Sometimes, having a business partner is just what the doctor ordered. You can delegate responsibilities to the partner who better enjoys or has more affinity for certain aspects of the business, and everyone is better for it. Business partners can also help take some of the financial strain off, especially if roles are carefully defined … and that leads us to the “yeah, but” of this conversation.
Nearly everyone in business knows someone who has been in a horrific business partnership. Maybe you’ve actually been that person, and you had to learn some of what we’re going to talk about in this article the hard way. You’ve sworn off partnerships as a result, and most folks don’t blame you. But, given the right protections and in the right circumstances, a partnership can be an amazing advantage.
Table of Contents - Everything PR News
Right out of the gate you need to build yourself a safety net.
You need to be willing and able to walk away. There is very little worse that being stuck in a partnership that is frustrating everyone and hurting the business, but it happens all the time. You start with great hopes and end up too far involved to easily extricate yourself when things go south. Never leave yourself without a legitimate “out.”
Get with your partner and compare notes.
Do they have compatible and complementary priorities and goals? Will working with them make both of you better? If not, move on. No harm, no foul. Remember, the only reason to partner up is if the sum of the parts is legitimately greater than the whole.
Set the rules of engagement.
No matter how congenial and single-minded the partnership starts off, you will eventually have conflict. Things will Need to be Said. Set the rules for these engagements early – when everyone is in a great mood – and commit to stick to them. Learn to argue fair, with a focus on resolution, not just an airing of grievances.
Focus on business, but don’t forget to have fun.
Business relationships need to be nurtured. Just being “in the office” together won’t cut it. In that scenario, each of you has basically hired an employee to co-manage. That’s a different dynamic, and, even if you never talk about it, that will negatively influence the partnership.
Date your potential partner before you marry them.

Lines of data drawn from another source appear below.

(* ===== verification/KExec.v ===== *)
(** * KExec: replacing the image of a process

    [exec] on a program that [from_elf] can lay out: the new address space is
    made first, the old one is given back to the last frame, and the trap
    context starts the program at its entry point with its own stack. *)

From stdpp Require Import base gmap list numbers.
From S2P Require Import Prelude Bytes Address FrameAllocator PageTable PageTableInv PageTableRep UserMem MemorySet AreaMap.
From S2P Require Import AreaCopy AddressSpace ForkSpace ElfSpace Pid KState Task OsFile Syscall Sched KKeeps KRefine KFork.

(** Dropping one address space keeps another. *)
Lemma ms_inv_shrinks m lo U tr ms m' fs :
  ms_inv m lo U tr ms → shrinks lo m U m' fs [] → (∀ x, x ∈ owned ms → x ∉ fs) → ms_inv m' lo (U ∖ list_to_set fs) tr ms.
Proof.
  intros [H1 H2 H3 H4 H5 H6] Hs Hd. split; try done.
  - apply (sh_mem _ _ _ _ _ _ Hs).
  - eapply pt_rep_frame; [done|]. intros x Hx. apply (sh_ram _ _ _ _ _ _ Hs). apply not_elem_of_nil.
  - intros x Hx. apply elem_of_difference. split; [by apply H6|]. rewrite elem_of_list_to_set. by apply Hd.
Qed.

(** The bytes of a trap context. *)
Definition cx_bytes (cx : TrapContext) : list Z := concat (le_bytes 8 <$> cx_words cx).

Lemma dwords_bytes (l : list Z) : Forall is_byte (concat (le_bytes 8 <$> l)) ∧ length (concat (le_bytes 8 <$> l)) = (8 * length l)%nat.
Proof.
  induction l as [|x l [IH1 IH2]]; [done|]. cbn [fmap list_fmap concat]. rewrite length_app, length_le_bytes, IH2. cbn [length]. split; [|lia].
  apply Forall_app_2; [apply le_bytes_byte|done].
Qed.

Lemma init_context_bytes st entry sp satp ksp th :
  let b := cx_bytes (app_init_context st entry sp satp ksp th) in Forall is_byte b ∧ length b = 296%nat.
Proof. apply dwords_bytes. Qed.

Lemma store_cx_spec m lo U f b st entry sp satp ksp th :
  mem_ok m lo U → 0 ≤ f < 2 ^ 44 → ram m !! f = Some b →
  let b' := splice 0 (cx_bytes (app_init_context st entry sp satp ksp th)) b in
  store_cx f (app_init_context st entry sp satp ksp th) m = Ok ((), set_ram (<[f := b']> (ram m)) m) ∧ frame_ok b'.
Proof.
  intros Hm Hf Hb b'. destruct (init_context_bytes st entry sp satp ksp th) as [Hby Hlen]. split.
  - unfold store_cx. run (get_data m f b Hf Hb). apply (put_bytes_run m f b); [|done].
    change (2 ^ 44) with 17592186044416 in Hf. change (2 ^ 52) with 4503599627370496. lia.
  - apply splice_frame_ok; [by apply (mo_frame _ _ _ Hm f)|done|]. rewrite Hlen. pose proof page_len_Z. lia.
Qed.

(** A program the loader takes: its headers are readable, and segments, stack
    and trap context do not overlap. *)
Record executable_image (ElfFile_new : list Z → option ElfFile) (input : list Z) (elf : ElfFile)
    (segs : list ProgramHeader) : Prop := {
  ei_parse : ElfFile_new input = Some elf;
  ei_magic : elf_magic elf = [0x7f; 0x45; 0x4c; 0x46];
  ei_segs : loadable (elf_program_headers elf) = Some segs;
  ei_good : Forall (good_segment input) segs;
  ei_top : max_end segs 0 + 3 ≤ VPN_END - 2;
  ei_pages : NoDup (pages_of (elf_layout input segs));
  ei_tramp : TRAMP_VPN ∉ pages_of (elf_layout input segs);
}.

(** The address space of a program, made in memory that is in order. *)
Lemma new_image ElfFile_new syms m lo U input elf segs :
  mem_ok m lo U → tramp_ok syms → executable_image ElfFile_new input elf segs →
  3 + areas_cost (elf_layout input segs).*1 ≤ free_frames m lo U →
  ∃ m1 ms nf f b acx, from_elf ElfFile_new syms input m = Ok ((ms, user_stack_top segs, elf_entry_point elf), m1) ∧
    ms_inv m1 lo (list_to_set nf ∪ U) [tramp_entry syms] ms ∧ grows lo m U m1 nf [] ∧ owned ms ≡ₚ nf ∧
    Forall2 (filled m1) (elf_layout input segs) (areas ms) ∧
    acx ∈ areas ms ∧ map_type acx = Framed ∧ cx_vpn ∈ area_pages acx ∧
    find_trap_cx ms m1 = Ok (f, m1) ∧ f ∈ data_owned (areas ms) ∧ ram m1 !! f = Some b ∧
    Z.of_nat (length nf) ≤ 3 + areas_cost (elf_layout input segs).*1.
Proof.
  intros Hm Htr [H1 H2 H3 H4 H5 H6 H7] Hfree.
  destruct (from_elf_spec ElfFile_new syms input elf segs H1 H2 H3 H4 H5 m lo U Hm Htr H6 H7 Hfree)
    as (m1 & ms & nf & Hrun & Hinv & Hg & Hown & Hfill & Hcost).
  assert ((trap_area, None) ∈ elf_layout input segs) as [j Hj]%list_elem_of_lookup by (unfold elf_layout; elt).
  destruct (Forall2_lookup_l _ _ _ _ _ Hfill Hj) as (acx & Ha & [F1 F2 F3 F4]). apply list_elem_of_lookup_2 in Ha. cbn [fst] in *.
  assert (cx_vpn ∈ area_pages acx) as Hcx by (unfold area_pages; rewrite F1; apply elem_of_seqZ; done).
  destruct (find_trap_cx_spec _ _ _ _ _ _ Hinv Ha F2 Hcx) as (f & Hf & _ & Hfind).
  destruct (area_frame _ _ _ _ _ _ Hinv Ha f Hf) as [HfU _]. destruct (used_ram _ _ _ _ _ Hinv f HfU) as [b Hbf].
  exists m1, ms, nf, f, b, acx. split_and!; try done. by eapply area_in_owned.
Qed.

Section exec.
Context (ElfFile_new : list Z → option ElfFile) (syms : kernel_symbols) (th : Z).
Context (k : kernel) (i : Z) (t : TCB) (lo : Z) (U : gset Z) (input : list Z) (elf : ElfFile) (segs : list ProgramHeader).
Notation p := (k_procs k).
Hypothesis Hb : borrowed p = [].
Hypothesis Ht : tasks p !! i = Some t.
Hypothesis Htr : tramp_ok syms.
Hypothesis Hms : ms_inv (k_mem k) lo U [tramp_entry syms] (memory_set t).
Hypothesis Hel : executable_image ElfFile_new input elf segs.
Hypothesis Hfree : 3 + areas_cost (elf_layout input segs).*1 ≤ free_frames (k_mem k) lo U.

(** The context the program starts with. *)
Definition start_cx : TrapContext :=
  app_init_context (sstatus (k_mach k)) (elf_entry_point elf) (user_stack_top segs) (ms_token (kernel_space k))
    (get_top (tcb_pid t)) th.

Let st (m : mem) (q : procs) : kernel := mkK m (kernel_space k) q (k_fs k) (k_mach k).

Lemma exec_image_run :
  ∃ m1 ms nf f b acx m2, from_elf ElfFile_new syms input (k_mem k) = Ok ((ms, user_stack_top segs, elf_entry_point elf), m1) ∧
    ms_inv m2 lo ((list_to_set nf ∪ U) ∖ list_to_set (owned (memory_set t))) [tramp_entry syms] ms ∧
    shrinks lo m1 (list_to_set nf ∪ U) m2 (owned (memory_set t)) [] ∧ ram m2 = ram m1 ∧ grows lo (k_mem k) U m1 nf [] ∧ owned ms ≡ₚ nf ∧
    Forall2 (filled m2) (elf_layout input segs) (areas ms) ∧
    acx ∈ areas ms ∧ map_type acx = Framed ∧ cx_vpn ∈ area_pages acx ∧ find_trap_cx ms m2 = Ok (f, m2) ∧
    f ∈ data_owned (areas ms) ∧ ram m2 !! f = Some b ∧ frame_ok (splice 0 (cx_bytes start_cx) b) ∧
    exec ElfFile_new syms th i input k = Ok ((),
      st (set_ram (<[f := splice 0 (cx_bytes start_cx) b]> (ram m2)) m2)
         (set_tasks <[i := set_trap_cx_ppn f (set_memory_set ms t)]> p)).
Proof using All.
  destruct (new_image ElfFile_new syms (k_mem k) lo U input elf segs (mi_mem _ _ _ _ _ Hms) Htr Hel Hfree) as (m1 & ms & nf & f & b & acx & Hrun1 & Hinv1 & Hg1 & Hown & Hfill & Ha & Hty & Hcx & Hfind & Hf & Hbf & _).
  assert (ms_inv m1 lo (list_to_set nf ∪ U) [tramp_entry syms] (memory_set t)) as Hold
    by (eapply ms_inv_grows; [exact Hms|exact Hg1|intros ? _; apply not_elem_of_nil]).
  destruct (drop_spec _ _ _ _ _ Hold) as (m2 & Hdrop & Hsh & Hram).
  assert (ms_inv m2 lo ((list_to_set nf ∪ U) ∖ list_to_set (owned (memory_set t))) [tramp_entry syms] ms) as Hinv2.
  { eapply ms_inv_shrinks; [exact Hinv1|exact Hsh|]. intros x Hx Hin. rewrite Hown in Hx.
    apply (gw_new _ _ _ _ _ _ Hg1 x Hx). by apply (mi_owned _ _ _ _ _ Hms). }
  assert (ram m2 !! f = Some b) as Hb2 by (by rewrite Hram).
  assert (f ∈ owned ms) as Hfo by (unfold owned; elt).
  pose proof (used_range _ _ _ _ _ Hinv2 f (mi_owned _ _ _ _ _ Hinv2 f Hfo)) as Hr.
  destruct (store_cx_spec m2 _ _ f b (sstatus (k_mach k)) (elf_entry_point elf) (user_stack_top segs)
    (ms_token (kernel_space k)) (get_top (tcb_pid t)) th (mi_mem _ _ _ _ _ Hinv2) Hr Hb2) as [Hst Hok].
  exists m1, ms, nf, f, b, acx, m2. split_and!; try done.
  { eapply Forall2_impl; [|exact Hfill]. intros q a [F1 F2 F3 F4]. split; [done..|]. intros j g Hg. rewrite Hram. by apply F4. }
  { destruct (find_trap_cx_spec _ _ _ _ _ _ Hinv2 Ha Hty Hcx) as (f2 & _ & Hi2 & Hfind2).
    destruct (find_trap_cx_spec _ _ _ _ _ _ Hinv1 Ha Hty Hcx) as (f3 & _ & Hi3 & Hfind3). rewrite Hfind in Hfind3.
    injection Hfind3 as <-. rewrite Hi2 in Hi3. injection Hi3 as <-. exact Hfind2. }
  unfold exec. rewrite (M_bind_run _ _ _ _ _ (in_mem_run _ k _ _ Hrun1)).
  rewrite (M_bind_run _ _ _ _ _ (in_mem_run _ (set_mem m1 k) _ _ Hfind)).
  change (set_mem m1 (set_mem m1 k)) with (set_procs p (set_mem m1 k)).
  runp (borrow_run p i t Ht ltac:(rewrite Hb; apply not_elem_of_nil)). rewrite Hb.
  set (p1 := set_borrowed [i] p).
  rewrite (M_bind_run _ _ _ _ _ (in_mem_run _ (set_procs p1 (set_mem m1 k)) _ _ Hdrop)).
  change (set_mem m2 (set_procs p1 (set_mem m1 k))) with (set_procs p1 (set_mem m2 k)).
  runp (modify_run p1 i t (set_memory_set ms) Ht). set (p2 := set_tasks _ p1).
  runp (modify_run p2 i _ (set_trap_cx_ppn f) (lookup_insert_eq _ _ _)).
  set (p3 := set_tasks _ p2). set (k3 := set_procs p3 (set_mem m2 k)).
  run (eq_refl : gets (λ k, sstatus (k_mach k)) k3 = Ok (sstatus (k_mach k), k3)).
  run (eq_refl : gets (λ k, ms_token (kernel_space k)) k3 = Ok (ms_token (kernel_space k), k3)).
  run (in_mem_run _ k3 _ _ Hst). unfold in_procs. cbn [k_procs set_mem k3 set_procs].
  unfold release, modify_st, p3, p2, p1, set_tasks, set_borrowed. cbn [tasks pids ready_queue current initproc next_task borrowed].
  rewrite filter_cons_False, insert_insert_eq by auto. unfold st. by rewrite Hb.
Qed.
End exec.

(** The page of the trap context is no page of a segment. *)
Lemma seg_not_cx input segs ph v :
  NoDup (pages_of (elf_layout input segs)) → ph ∈ segs → v ∈ area_pages (seg_area ph) → v ≠ cx_vpn.
Proof.
  intros Hnd Hph Hv ->. unfold pages_of, elf_layout in Hnd. rewrite fmap_app, concat_app in Hnd.
  apply list.NoDup_app in Hnd as (_ & Hd & _). apply (Hd cx_vpn).
  - apply elem_of_concat. exists (area_pages (seg_area ph)). split; [done|]. apply list_elem_of_fmap.
    exists (seg_push input ph). split; [done|]. by apply list_elem_of_fmap_2.
  - cbn [fmap list_fmap concat]. rewrite !elem_of_app. right; left. apply elem_of_seqZ. done.
Qed.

Now, I don’t mean literally, and I won’t put a specific timetable on this, but you need to know – I mean really know – your prospective partner before you put ink to paper and combine resources.
Finally, put everything – yes, everything – in writing.
Bring in a business attorney that is not formally or informally connected to either of you. Lay it all out there, and, with their help, put everything in writing. Who will do what, when it will be done, how it will be done, how compensation will work, how conflict will be resolved, and how dissolution, if necessary, will be conducted. Once again, do not make any kind of handshake agreement on any of this stuff. One thing I can absolutely guarantee: things one or both people think are “understood” are definitely not “understood” in the way they think they are. The purpose of these contracts is to have shared definitions, delineations, and understanding.
So, what do you think? Have you been involved in a partnership with any of these protections in place? What other ideas do you think could make a partnership a better option for business?